When a man wears a hat on a first date, especially a blind date, the female mind immediately becomes suspicious. What could he have under there? Is he bald? Has he recently gotten plugs and are they at that gross bleedy stage that looks like someone shaved bits off a possum and glued the rest of the possum on their scalp? Is he a ranga? Whatever the answer, it can’t be good. Wearing a hat is like carrying a backpack when you’re over 40 – it tells the world you’ve got something to hide but you’re not even concerned enough about it to do it in a clever way.

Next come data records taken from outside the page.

(* ===== verification/Plan.v ===== *)
(** block.go and compact.go: what is known about a block, which blocks a compaction
    takes and what is known about the block it makes. *)
From S2P Require Import Prelude Order Tombstones Chunks MemSeries.
From Stdlib Require Import SpecFloat.
#[local] Open Scope list_scope.
#[local] Open Scope Z_scope.

(** * Block metadata *)

Record BlockStats := mkStats { NumSamples : Z; NumSeries : Z; NumChunks : Z; NumTombstones : Z }.

(** [U] is the type of the identifiers, [ulid.ULID]. *)
Record BlockDesc (U : Type) := mkDesc { bd_ULID : U; bd_MinTime : Z; bd_MaxTime : Z }.
Arguments mkDesc {U}.
Arguments bd_ULID {U}.
Arguments bd_MinTime {U}.
Arguments bd_MaxTime {U}.

Record BlockMetaCompaction (U : Type) := mkCompaction {
  cp_Level : Z; cp_Sources : list U; cp_Parents : list (BlockDesc U); cp_Failed : bool }.
Arguments mkCompaction {U}.
Arguments cp_Level {U}.
Arguments cp_Sources {U}.
Arguments cp_Parents {U}.
Arguments cp_Failed {U}.

Record BlockMeta (U : Type) := mkBlockMeta {
  bm_ULID : U; bm_MinTime : Z; bm_MaxTime : Z; bm_Stats : BlockStats; bm_Compaction : BlockMetaCompaction U }.
Arguments mkBlockMeta {U}.
Arguments bm_ULID {U}.
Arguments bm_MinTime {U}.
Arguments bm_MaxTime {U}.
Arguments bm_Stats {U}.
Arguments bm_Compaction {U}.

(** [Block.OverlapsClosedInterval]: the block is half open. *)
Definition bm_Overlaps {U} (m : BlockMeta U) (mint maxt : Z) : bool :=
  (bm_MinTime m <=? maxt) && (mint <? bm_MaxTime m).

(** * Block ranges *)

Fixpoint ranges_from (steps : nat) (curRange stepSize : Z) : list Z :=
  match steps with
  | O => []
  | S steps => curRange :: ranges_from steps (i64 (curRange * stepSize)) stepSize
  end.

(** A negative [steps] is no capacity for [make]. *)
Definition ExponentialBlockRanges (minSize steps stepSize : Z) : res (list Z) :=
  if steps <? 0 then Panic else Ok (ranges_from (Z.to_nat steps) minSize stepSize).

(** * Planning *)

(** A [float64] made from a [uint64]. *)
Definition float_of (x : Z) : spec_float := binary_normalize 53 1024 x 0 false.

(** The constant 0.05. *)
Definition five_percent : spec_float := S754_finite false 7205759403792794 (-57).

(** Are more than 5% of the series under tombstones? *)
Definition many_tombstones (s : BlockStats) : bool :=
  SFltb five_percent (SFdiv 53 1024 (float_of (NumTombstones s)) (float_of (u64 (NumSeries s + 1)))).

Example many_tombstones_example :
  (fun n => many_tombstones (mkStats 0 99 0 n)) <$> [0; 5; 6; 100] = [false; false; true; true].
Proof. by vm_compute. Qed.

Section Planning.
Context {U : Type}.
Abbreviation BlockMeta := (BlockMeta U).

Record dirMeta := mkDirMeta { dm_dir : string; dm_meta : BlockMeta }.

Definition dm_min (d : dirMeta) : Z := bm_MinTime (dm_meta d).
Definition dm_max (d : dirMeta) : Z := bm_MaxTime (dm_meta d).

(** The start of the aligned range of size [tr] at or before the block's start. *)
Definition range_start (tr mint : Z) : res Z :=
  if 0 <=? mint
  then let? q := div64 mint tr in Ok (i64 (tr * q))
  else let? q := div64 (i64 (i64 (mint - tr) + 1)) tr in Ok (i64 (tr * q)).

Definition fits (t0 tr : Z) (d : dirMeta) : bool :=
  negb ((dm_min d <? t0) || (i64 (t0 + tr) <? dm_max d)).

(** The directories up to the first that does not fit. *)
Fixpoint span_fits (t0 tr : Z) (ds : list dirMeta) : list dirMeta * list dirMeta :=
  match ds with
  | [] => ([], [])
  | d :: rest =>
      if fits t0 tr d then let '(group, rest) := span_fits t0 tr rest in (d :: group, rest)
      else ([], ds)
  end.

(** Each round takes a directory at least. *)
Fixpoint split_loop (fuel : nat) (ds : list dirMeta) (tr : Z) : res (list (list dirMeta)) :=
  match ds with
  | [] => Ok []
  | d :: rest =>
      match fuel with
      | O => Err out_of_fuel
      | S fuel =>
          let? t0 := range_start tr (dm_min d) in
          if negb (fits t0 tr d) then split_loop fuel rest tr
          else
            let '(group, rest) := span_fits t0 tr ds in
            let? parts := split_loop fuel rest tr in
            Ok (if (0 <? length group)%nat then group :: parts else parts)
      end
  end.

Definition splitByRange (ds : list dirMeta) (tr : Z) : res (list (list dirMeta)) := split_loop (length ds) ds tr.

(** Is the part taken: no block of it failed, it spans the whole range or lies
    before the most recent block, and there is something to merge. *)
Definition part_selected (iv highTime : Z) (p : list dirMeta) : res bool :=
  if existsb (fun d => cp_Failed (bm_Compaction (dm_meta d))) p then Ok false
  else
    let? first := index p 0 in
    let? last := index p (zlen p - 1) in
    let mint := dm_min first in
    let maxt := dm_max last in
    Ok (((i64 (maxt - mint) =? iv) || (maxt <=? highTime)) && (1 <? length p)%nat).

Fixpoint select_part (iv highTime : Z) (parts : list (list dirMeta)) : res (option (list dirMeta)) :=
  match parts with
  | [] => Ok None
  | p :: parts =>
      let? b := part_selected iv highTime p in
      if b then Ok (Some p) else select_part iv highTime parts
  end.

Fixpoint select_range (ivs : list Z) (highTime : Z) (ds : list dirMeta) : res (list dirMeta) :=
  match ivs with
  | [] => Ok []
  | iv :: ivs =>
      let? parts := splitByRange ds iv in
      let? p := select_part iv highTime parts in
      match p with Some p => Ok p | None => select_range ivs highTime ds end
  end.

Definition selectDirs (ranges : list Z) (ds : list dirMeta) : res (list dirMeta) :=
  if (length ranges <? 2)%nat || (length ds <? 1)%nat then Ok []
  else
    let? last := index ds (zlen ds - 1) in
    select_range (drop 1 ranges) (dm_min last) ds.

(** Large blocks with many tombstones, from the most recent one down. *)
Fixpoint select_stones (range : Z) (ds : list dirMeta) : list string :=
  match ds with
  | [] => []
  | d :: ds =>
      if i64 (dm_max d - dm_min d) <? range then []
      else if many_tombstones (bm_Stats (dm_meta d)) then [dm_dir d]
      else select_stones range ds
  end.

(** [plan].  Blocks that begin at the same time may come in any order. *)
Definition plan (ranges : list Z) (dms : list dirMeta) : res (list string) :=
  let dms := sort_by dm_min Z.compare dms in
  let? dms := slice dms 0 (zlen dms - 1) in
  let? sel := selectDirs ranges dms in
  let res := dm_dir <$> sel in
  if (0 <? length res)%nat then Ok res
  else
    match rev dms with
    | [] => Ok []
    | _ => let? range := index ranges (Z.quot (zlen ranges) 2) in Ok (select_stones range (rev dms))
    end.

(** [Plan] on the blocks of the directory; [None] for a block whose metadata cannot
    be read. *)
Definition Plan (ranges : list Z) (dirs : list (string * option BlockMeta)) : res (list string) :=
  if (length dirs <? 1)%nat then Ok []
  else
    let? dms := foldr (fun d r =>
        match snd d with
        | None => Err (ErrMsg "read meta file")
        | Some m => let? r := r in Ok (mkDirMeta (fst d) m :: r)
        end) (Ok []) dirs in
    plan ranges dms.

(** * The metadata of a compacted block *)

Context `{Countable U} (Compare : U -> U -> comparison).

Definition desc (m : BlockMeta) : BlockDesc U := mkDesc (bm_ULID m) (bm_MinTime m) (bm_MaxTime m).

Definition compactBlockMetas (uid : U) (blocks : list BlockMeta) : res BlockMeta :=
  let? first := index blocks 0 in
  let? last := index blocks (zlen blocks - 1) in
  let level := foldl (fun l b => if l <? cp_Level (bm_Compaction b) then cp_Level (bm_Compaction b) else l) 0 blocks in
  let sources : gset U := list_to_set (mjoin ((fun b => cp_Sources (bm_Compaction b)) <$> blocks)) in
  Ok (mkBlockMeta uid (bm_MinTime first) (bm_MaxTime last) (mkStats 0 0 0 0)
        (mkCompaction (level + 1) (sort_by id Compare (elements sources)) (desc <$> blocks) false)).
End Planning.
Arguments dirMeta : clear implicits.
Arguments plan {U}.
Arguments Plan {U}.
Arguments splitByRange {U}.
Arguments selectDirs {U}.

(** The example of the documentation of [splitByRange]. *)
Definition example_meta (u mint maxt : Z) : BlockMeta Z := mkBlockMeta u mint maxt (mkStats 0 0 0 0) (mkCompaction 1 [u] [] false).
Definition example_dir (u mint maxt : Z) : dirMeta Z := mkDirMeta "" (example_meta u mint maxt).

Example splitByRange_example :
  (let? parts := splitByRange [example_dir 1 0 10; example_dir 2 10 20; example_dir 3 50 60; example_dir 4 90 100] 30 in
   Ok (map (map (fun d => (dm_min d, dm_max d))) parts)) =
  Ok [[(0, 10); (10, 20)]; [(50, 60)]; [(90, 100)]].
Proof. by vm_compute. Qed.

Seated across a table in a cosy bar from a man in a hat, the female mind begins to ponder what other eccentricities this individual may be hiding. Does he collect insects? Is he a sock-sniffer? Then things really start to unravel. I bet he over-pronounces words like “croissant” and describes himself as an “enigmatic loner with the soul of a poet.” Even when the conversation flows effortlessly and a bond is forged over a shared disdain for dub-step, it lurks like an ever-present shadow beast. She cannot shake the voice that whispers in her ear, “He’s wearing a hat. He’s wearing a hat. It’s night-time and he’s wearing a hat. It’s night-time and he’s wearing a hat inside.” Try as she might to ignore it, the voice remains, becoming more and more persistent.
She asks about his work, but can no longer focus on his words, her eyes drawn ever upwards to the grey cloth cap perched atop his skull like a roosting pigeon. She smiles and nods distractedly, mumbling an agreement to some unheard question, unable to concentrate on anything but the hat, now convinced that it is mocking her with its jaunty angle. Her mind begins to race, picturing the dozens of other hats that fill this man’s closet. Fedoras. Knitted beanies. Trucker caps. Oh god, what if he owns a beret? She forces herself to continue with polite conversation, all the while tormented with imaginings of various head coverings, trying to prevent the inevitable descent into bandanna territory.
Conversation dwindles, the glasses are drained and the date draws to a close. As they step outside into the frigid night air he draws up the hood of his jumper over his cap. Now she’s completely baffled. Does this guy have some kind of medical condition that requires him to keep his head at a balmy 28 degrees at all times? He leans in to kiss her cheek goodbye, the coarse tweed on the peak of his cap grazing the side of her brow. Inside she shudders a little.
Attention Men With Hats: it’s a deal breaker.